Mesoporous silica nanoparticles (MSNs) possess wide requirements for successful drug delivery, due to their superior physicochemical properties such as the well-organized porous structure, the higher volume of pore and surface area, and low in vivo toxicity. Once armed with homing devices such as aptamers (Aps), MSNs can actively be delivered to target sites with minimized off-target side effects and maximized therapeutic effects with a lower dose of the drug. Unique features of Aps (e.g., small size, high stability, structure flexibility, and low or no immunogenicity) make them robust targeting ligands for the development of various DDSs. Considerable researches have been performed on the advancement of different Aps-decorated MSNs for enhanced cancer therapy/imaging with substantial successes even though several crucial issues still remain to be addressed. This review focuses on the development and applications of Aps-armed MSNs as robust targeted DDSs for simultaneous cancer diagnosis and therapy.

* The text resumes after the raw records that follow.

Definition authenticate (opts : SmtpOptions) (ehlo2 : LineResponse) (pending : nat) : Conn -> stage ConnectResult :=
  if hasAuthPlain ehlo2 then sending (plain_line opts) (authenticated opts pending)
  else if hasAuthLogin ehlo2 then
    sending (lit "AUTH LOGIN" ++ crlf) (
    expecting opts SMTP_AUTH_CONTINUE pending (fun _ pending =>
    sending (user_line opts) (
    expecting opts SMTP_AUTH_CONTINUE pending (fun _ pending =>
    sending (pass_line opts) (authenticated opts pending)))))
  else Next FATAL.

(** From the TLS upgrade on. *)
Definition secure_phase (opts : SmtpOptions) : Conn -> stage ConnectResult :=
  sending (ehlo_line opts) (expecting opts SMTP_OK 0 (authenticate opts)).

Definition SmtpOnConnect (opts : SmtpOptions) : Conn -> stage ConnectResult :=
  if HasInjectionBytes (heloName opts) then Next FATAL
  else
    expecting opts SMTP_READY 0 (fun _ pending =>
    sending (ehlo_line opts) (
    expecting opts SMTP_OK pending (fun ehlo1 pending =>
    if negb (hasStartTls ehlo1) then Next FATAL
    else
      sending (lit "STARTTLS" ++ crlf) (
      expecting opts SMTP_READY pending (fun _ _ c =>
      bind (SlotUpgradeTls c) (fun up c => if (up : bool) then secure_phase opts c else Next FATAL c)))))).

(** ** Sending a mail *)

Inductive EndpointStatus := EpOk | EpPoolExhausted | EpInternalError | EpOther (n : Z).

Record SmtpSendOutcome := Outcome { status : EndpointStatus; accepted : bool; response : option SmtpResponse }.
Definition new_outcome : SmtpSendOutcome := Outcome EpInternalError false None.

(** The commands of [SendMail], given the replies of the relay: what was sent, and the
    outcome ([None]: still waiting for a reply). *)
Definition transact (cmd : SmtpCmd) (good : SmtpResponse -> bool) (k : list (EndpointStatus * option SmtpResponse) -> SmtpSendOutcome -> list SmtpCmd * option SmtpSendOutcome)
    (replies : list (EndpointStatus * option SmtpResponse)) : list SmtpCmd * option SmtpSendOutcome :=
  match replies with
  | [] => ([cmd], None)
  | (s, r) :: replies =>
      let out := Outcome s false r in
      let fine := (match s with EpOk => true | _ => false end) && (match r with Some r => good r | None => false end) in
      if fine then let '(cmds, o) := k replies out in (cmd :: cmds, o) else ([cmd], Some out)
  end.

Definition MailFrom (a : bytes) : SmtpCmd := Cmd MAIL_FROM a [] [] [] [] [] [] [].
Definition RcptTo (a : bytes) : SmtpCmd := Cmd RCPT_TO a [] [] [] [] [] [] [].
Definition DataStart : SmtpCmd := Cmd DATA_START [] [] [] [] [] [] [] [].
Definition DataBody (fromAddr fromName toAddr toName subject body replyTo : bytes) : SmtpCmd := Cmd DATA_BODY [] fromAddr fromName toAddr toName subject body replyTo.
Definition Reset_ : SmtpCmd := Cmd RSET [] [] [] [] [] [] [] [].
Definition Quit_ : SmtpCmd := Cmd QUIT [] [] [] [] [] [] [] [].

Definition SendMail (reserved : bool) (fromAddr fromName toAddr toName subject body replyTo : bytes) (replies : list (EndpointStatus * option SmtpResponse)) : list SmtpCmd * option SmtpSendOutcome :=
  if negb reserved then ([], Some (Outcome EpPoolExhausted false None))
  else
    transact (MailFrom fromAddr) Success (
      fun replies _ => transact (RcptTo toAddr) Success (
      fun replies _ => transact DataStart Continue (
      fun replies _ => transact (DataBody fromAddr fromName toAddr toName subject body replyTo) Success (
      fun _ out => ([], Some (Outcome (status out) true (response out)))) replies) replies) replies) replies.


(** ** What a relay reads *)

(** The lines of a text, ended by LF or CRLF; and by CRLF alone, as the protocol says. *)
Definition lf_lines (s : bytes) : list bytes := map strip_cr (split_on LF s).
(** An entry exchanged for another of its name. *)
Lemma cache_set P skip c i e e' : cache_ok P skip c -> entries_ c !! i = Some e -> ename e' = ename e -> (skip <> Some i -> entry_ok P e') -> cache_ok P skip (set_entry i e' c).
Proof.
  intros (Hl & Hm & H) Hi Hn He. unfold cache_ok, set_entry. cbn [entries_ mask_]. rewrite length_insert. split; [done|]. split.
  - intros _. apply Hm. intros E. by rewrite E in Hi.
  - intros j x Hj. destruct (decide (i = j)) as [<-|Hne].
    + apply lookup_lt_Some in Hi as Hlt. rewrite list_lookup_insert_eq in Hj by done. injection Hj as <-. rewrite Hn. split; [exact (proj1 (H i e Hi))|done].
    + rewrite list_lookup_insert_ne in Hj by done. by apply H.
Qed.

Lemma cache_idx P c x : cache_ok P None c -> entries_ c <> [] -> exists e, entries_ c !! Z.to_nat (Z.land x (mask_ c)) = Some e.
Proof.
  intros (_ & Hm & _) Hne. specialize (Hm Hne). pose proof (land_below x (mask_ c) ltac:(lia)). apply lookup_lt_is_Some_2. lia.
Qed.

(** What [Acquire] answers about a statement. *)
Definition acquired (c : PgStatementCache) (s : statement) (epoch : Z) (l : PgStatementLookup) : Prop :=
  l = no_lookup \/
  exists i e, entries_ c !! i = Some e /\ stmt_of e = s /\ lname l = stmt_name i /\ lindex l = Z.of_nat i /\
    lparse l = negb (eepoch e =? epoch) /\ lclose l = lparse l && elive e.
(** A node that can be used as an object, with its members; as an array, with its
    elements. *)
Definition members (v : nview) : option (list (bytes * Z)) :=
  match v with VScalar EMPTY => Some [] | VObject m => Some m | _ => None end.
Definition elements (v : nview) : option (list Z) :=
  match v with VScalar EMPTY => Some [] | VArray l => Some l | _ => None end.

Definition doc_get_or_create (i : Z) (k : bytes) (D : document) : Z * document :=
  if i =? JSON_NIL then (JSON_NIL, D)
  else match members (at_ref D i) with
       | None => (JSON_NIL, D)
       | Some m =>
           match find_member k m with
           | Some v => (v, D)
           | None => (Z.of_nat (length D), <[Z.to_nat i := VObject (m ++ [(k, Z.of_nat (length D))])]> D ++ [VScalar EMPTY])
           end
       end.

Definition doc_find (i : Z) (k : bytes) (D : document) : Z :=
  if i =? JSON_NIL then JSON_NIL
  else match at_ref D i with VObject m => default JSON_NIL (find_member k m) | _ => JSON_NIL end.

Definition replace_member (k : bytes) (v : Z) (m : list (bytes * Z)) : list (bytes * Z) :=
  (fun e => if bool_decide (e.1 = k) then (k, v) else e) <$> m.

Definition doc_set_ref (i : Z) (k : bytes) (v : Z) (D : document) : Z * document :=
  if (i =? JSON_NIL) || (v =? JSON_NIL) then (JSON_NIL, D)
  else match members (at_ref D i) with
       | None => (JSON_NIL, D)
       | Some m =>
           (v, <[Z.to_nat i := VObject (match find_member k m with Some _ => replace_member k v m | None => m ++ [(k, v)] end)]> D)
       end.

Definition doc_erase (i : Z) (k : bytes) (D : document) : bool * document :=
  if i =? JSON_NIL then (false, D)
  else match at_ref D i with
       | VObject m =>
           match find_member k m with
           | Some _ => (true, <[Z.to_nat i := VObject (filter (fun e => e.1 <> k) m)]> D)
           | None => (false, D)
           end
       | _ => (false, D)
       end.

Definition doc_push_back (i : Z) (D : document) : Z * document :=
  if i =? JSON_NIL then (JSON_NIL, D)
  else match elements (at_ref D i) with
       | None => (JSON_NIL, D)
       | Some l => (Z.of_nat (length D), <[Z.to_nat i := VArray (l ++ [Z.of_nat (length D)])]> D ++ [VScalar EMPTY])
       end.

Definition doc_at_index (i n : Z) (D : document) : Z :=
  if i =? JSON_NIL then JSON_NIL
  else match at_ref D i with VArray l => default JSON_NIL (l !! Z.to_nat n) | _ => JSON_NIL end.

Definition doc_erase_index (i n : Z) (D : document) : bool * document :=
  if i =? JSON_NIL then (false, D)
  else match at_ref D i with
       | VArray l => if n <? Z.of_nat (length l) then (true, <[Z.to_nat i := VArray (delete (Z.to_nat n) l)]> D) else (false, D)
       | _ => (false, D)
       end.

介孔二氧化硅纳米颗粒（MSNs）具有出色的理化特性，例如组织良好的多孔结构，更大的孔和表面积体积以及较低的体内毒性，因此对成功递送药物具有广泛的要求。一旦配备了适配子（Aps）等归巢设备，MSN便可以以最小的脱靶副作用和最大的治疗效果（以较低的药物剂量）有效地传递至目标部位。Aps的独特功能（例如，体积小，稳定性高，结构柔韧性好，免疫原性低或无免疫原性）使它们成为开发各种DDS的强大靶向配体。尽管仍然有一些关键问题有待解决，但已进行了大量研究，研究了各种用Aps修饰的MSN在增强癌症治疗/成像方面的进展，并取得了实质性的成功。这篇综述着重于Aps武装的MSNs的开发和应用，将其作为用于同步癌症诊断和治疗的强大的靶向DDSs。